The component (c) is used in an amount of 10-150 parts, preferably 30-100 parts, and particularly 40-60 parts, per 100 parts (in weight, equal to or less) of the total nitrogen-containing phosphorylation. The use of the above components results in a putty having excellent foam fire protection.

(d) Component-foaming agents, which have a decomposition temperature of 120-400 ° C. which thermally decomposes to release nitrogen gas, carbon monoxide, carbon dioxide gas, ammonia gas, etc .;

For example, melamine resin, guanidine, which is a semi-crosslinked or fully crosslinked melamine resin at room temperature, obtained by addition condensation reaction of melamine, urea formaldehyde, aminoacetic acid, trimetholmelamine, hexametholmelamine, melamine and formaldehyde Organic amines such as dimethyl amide, butylurea, polyamide resin, casein, azodicarbonamide, nitrososulfonamide, chlorinated paraffin, parachloromethacyrenol and tetra Halogenated organic compounds such as chlorophthalic acid resin, pentachlorophenyl, glyceryl ether, sulfonhydrides such as benzene sulfonhydride, and guanyl compounds such as aminoguanyurea.

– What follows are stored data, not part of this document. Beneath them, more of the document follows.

Lemma collects_kept p s0 s s' : collects (strictly p) s0 s -> (forall q, q <> p -> ns_nodes s' !! q = ns_nodes s !! q) ->
  ns_leaves s' = ns_leaves s -> ns_owner s' = ns_owner s ->
  (forall mn, ns_nodes s' !! p = Some mn -> isDeleted mn = false -> ns_nodes s !! p = Some mn) -> collects (upward p) s0 s'.
Proof.
  intros [o g n a] Hout Hl Ho Hp. split; rewrite ?Hl; [congruence|done| |].
  - intros blob parent Hin. destruct (n _ _ Hin) as [?|[? ?]]; [by left|right]. split; [done|]. eapply leaf_at_mono; [|done].
    intros q [Hq Hne]. split; [done|by apply Hout].
  - intros Hc q mn blob Hq Hd Hv. apply (a Hc q mn blob); [|done|done]. destruct (decide (q = p)) as [->|Hne]; [by apply Hp|by rewrite <- Hout].
Qed.

(** The last step: storing the collapsed node, given what is below it. *)
Lemma finish_commit root p t n fl s0 s : canon t -> storable n (tree_raw t) ->
  match n with shortNode _ _ fl' | fullNode _ fl' => fl' = fl | _ => False end ->
  flag_known root fl t -> (flag_hash fl <> None -> flag_hash fl = Some (tree_hash t)) -> no_zero_at root t ->
  hands N (trees_below t) (strictly p) s0 s -> (forall c, c ∈ forGatherChildren (tree_raw t) -> exists x, found N s (p ++ [x]) c) ->
  exists n' s', committer_store collectLeaf p n s = Ret (n', s') /\
    (root = true -> n' = hashNode (tree_hash t)) /\ storable n' (raw_at root t) /\
    (forall q, q <> p -> ns_nodes s' !! q = ns_nodes s !! q) /\
    hands N (trees_at root t) (upward p) s0 s' /\ (forall c, c ∈ forGatherChildren (raw_at root t) -> found N s' p c) /\
    forall N', provides N' p s' -> root = true \/ 32 <= zlen (tree_enc t) ->
      NodeBlob (NodeStore:=N') p (BytesToHash (tree_hash t)) = Some (tree_enc t).
Proof.
  intros Hc Hst Hn Hk Hh Hz Hhands Hrefs. assert (short_or_full t = true) as Hsf by by destruct Hc. pose proof (apart_spec root t Hsf) as Hap.
  destruct (store_ok root p t n s fl Hsf Hst) as (n' & s' & Hr & Hroot & Hst' & Hout & Hown & Hput); [by destruct n; subst|done|done|].
  exists n', s'. split; [done|]. split; [done|]. split; [done|]. split; [done|].
  assert (forall q u, p `prefix_of` q -> (forall c, c ∈ forGatherChildren (tree_raw u) -> exists x, found N s (q ++ [x]) c) ->
    forall c, c ∈ forGatherChildren (tree_raw u) -> exists x, found N s' (q ++ [x]) c) as Hup.
  { intros q u Hq H c Hcr. destruct (H c Hcr) as [x Hx]. exists x. by apply (found_stored s s' p). }
  destruct Hhands as [Hhands Hcol].
  assert (forall q mn, ns_nodes s !! q = Some mn -> isDeleted mn = false -> ns_nodes s0 !! q = Some mn \/
    (p `prefix_of` q /\ exists u, u ∈ trees_at root t /\ mn_hash mn = BytesToHash (tree_hash u) /\ mn_node mn = tree_raw u /\
      forall c, c ∈ forGatherChildren (tree_raw u) -> exists x, found N s' (q ++ [x]) c)) as Hold.
  { intros q mn Hq Hd. destruct (Hhands q mn Hq Hd) as [?|([Hpq _] & u & Hu & H1 & H2 & H3)]; [by left|right]. split; [done|]. exists u.
    split; [by apply trees_at_below|]. split_and!; [done..|]. by apply Hup. }
  destruct (apart root t) eqn:E.
  - destruct Hput as [Hleaves [size Hput]]. assert (isDeleted (mkMemoryNode (BytesToHash (tree_hash t)) size (tree_raw t)) = false) as Hnd.
    { unfold isDeleted. cbn [mn_hash]. apply Z.eqb_neq, (proj1 Hz). by apply Hap. }
    split; [split; [|by apply (collects_stored p s0 s s' (tree_raw t) (BytesToHash (tree_hash t)) size)]|split].
    + intros q mn Hq Hd. destruct (decide (q = p)) as [->|Hne]; [|apply Hold; [by rewrite <- Hout|done]]. rewrite Hput in Hq. injection Hq as <-. right.
      split; [done|]. exists t. split; [unfold trees_at; rewrite E; by left|]. split_and!; [done..|]. by apply (Hup p t).
    + intros c Hcr. unfold raw_at in Hcr. rewrite E in Hcr. apply list_elem_of_singleton in Hcr as ->. right.
      exists p, (mkMemoryNode (BytesToHash (tree_hash t)) size (tree_raw t)). by split_and!.
    + intros N' Hprov _. exact (provides_at N' p p s' _ size _ _ Hprov (reflexivity p) Hput Hnd (tree_raw_enc t)).
  - destruct Hput as [Hleaves Hput]. split; [split; [|by apply (collects_kept p s0 s s')]|split].
    + intros q mn Hq Hd. apply Hold; [|done]. destruct (decide (q = p)) as [->|Hne]; [by apply Hput|by rewrite <- Hout].
    + intros c Hcr. unfold raw_at in Hcr. rewrite E in Hcr. destruct (Hup p t ltac:(done) Hrefs c Hcr) as [x Hx]. eapply found_prefix; [|exact Hx]. by exists [x].
    + intros N' _ Hb%Hap. done.
Qed.

Lemma dirty_body {A} fl (f : list byte -> A) (g : A) : flag_hash fl = None \/ flag_dirty fl = true ->
  match (flag_hash fl, flag_dirty fl) with (Some h, false) => f h | _ => g end = g.
Proof. intros [->| ->]; [done|by destruct (flag_hash fl)]. Qed.

(** The child of a short node: a value, a hash, or a full node. *)
Lemma commit_short_child root p k c t fl s : canon (TShort k t) -> loads (N:=N) root p (shortNode k c fl) (TShort k t) ->
  loads (N:=N) false (p ++ k) c t -> (canon t -> commit_ok (committer_commit collectLeaf) N false (p ++ k) c t) ->
  exists c' s1, match c with fullNode _ _ => committer_commit collectLeaf (p ++ k) c | _ => gret c end s = Ret (c', s1) /\
    storable c' (raw_at false t) /\ (forall q, ~ p `prefix_of` q -> ns_nodes s1 !! q = ns_nodes s !! q) /\
    hands N (trees_below (TShort k t)) (strictly p) s s1 /\
    (forall d, d ∈ forGatherChildren (tree_raw (TShort k t)) -> exists x, found N s1 (p ++ [x]) d) /\
    forall N', extends N N' -> provides N' (p ++ k) s1 -> kids (N:=N') p (TShort k t).
Proof.
  intros Hc _ Hl IH. apply canon_short_inv in Hc as [(ns & v & -> & _ & -> & _)|(_ & Hne & ts & -> & Hct)].
  - inversion Hl as [|? ? ?| | |? ? ? Hsf]; subst; [|done]. exists (valueNode v), s. split_and!; try done; [apply storable_value|apply hands_same| |].
    + intros d Hd. by apply elem_of_nil in Hd.
    + intros. constructor.
  - destruct k as [|x k]; [done|]. assert ((p ++ [x]) `prefix_of` (p ++ x :: k)) as Hpx by (exists k; by rewrite <- app_assoc).
    assert (p `prefix_of` (p ++ x :: k)) as Hpk by by eexists.
    assert (forall c' s1, commits N false (p ++ x :: k) (TFull ts) s c' s1 -> storable c' (raw_at false (TFull ts)) /\
      (forall q, ~ p `prefix_of` q -> ns_nodes s1 !! q = ns_nodes s !! q) /\ hands N (trees_below (TShort (x :: k) (TFull ts))) (strictly p) s s1 /\
      (forall d, d ∈ forGatherChildren (tree_raw (TShort (x :: k) (TFull ts))) -> exists y, found N s1 (p ++ [y]) d) /\
      forall N', extends N N' -> provides N' (p ++ x :: k) s1 -> kids (N:=N') p (TShort (x :: k) (TFull ts))) as Hgo.
    { intros c' s1 (_ & Hst & Hout & Hh & Hf & Hkeep). split; [done|]. split; [intros q Hq; apply Hout; intros Hq'; apply Hq; by etrans|].
      split; [eapply hands_below; [|intros q; apply strictly_more|exact Hh]; done|]. split; [intros d Hd; exists x; eapply found_prefix; [exact Hpx|by apply Hf]|].
      intros N' Hext Hprov. destruct (Hkeep N' Hext Hprov) as [H1 H2]. constructor; [|done]. intros Hb. apply H1. by right. }
    inversion Hl as [| | |? ? ns' ? fl' Hlen Hns Hfl' Hse'|? ? ? Hsf Hst Hbig]; subst.
    + destruct (IH Hct s) as (c' & s1 & Hr & Hcs). exists c', s1. split; [done|by apply Hgo].
    + exists (hashNode (tree_hash (TFull ts))), s. split; [done|]. apply Hgo. by apply commits_stored.
Qed.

Of these, preferred are melamine, trimetholol melamine, hexamethyrolol melamine, dicyandiamide and the like. Particularly preferred is fine powder melamine that passes through at least 95% of the 300 mesh sieve. In the present invention, one kind or two or more kinds thereof are used.

The component (a) is 10-200 parts, preferably 30-150 parts, particularly 60-120 parts, per 100 parts of the nitrogen-containing phosphate compound.

The use of the component (d) results in the formation of a foamed carbonized layer having a larger thermal insulation effect, thereby further increasing the fire resistance.

(e) component-greases; Greases used in the present invention are viscous pastes or semi-solids at room temperature, in which an extender is dispersed in a natural or synthetic dispersion medium, usually in oil-based lubricating oil. Correspondingly, one kind or two or more kinds known as lubricating greases or simply greases are used. Examples of the dispersion medium include petroleum liquid lubricating oils such as trans oil, spindle oil, cable insulating oil and machine oil, rosin oil, castor oil, olive oil and light oil. Natural oils, such as polybutene oil, synthetic lubricating oils, such as chlorinated paraffin, polyethyleneglycol, etc. are used.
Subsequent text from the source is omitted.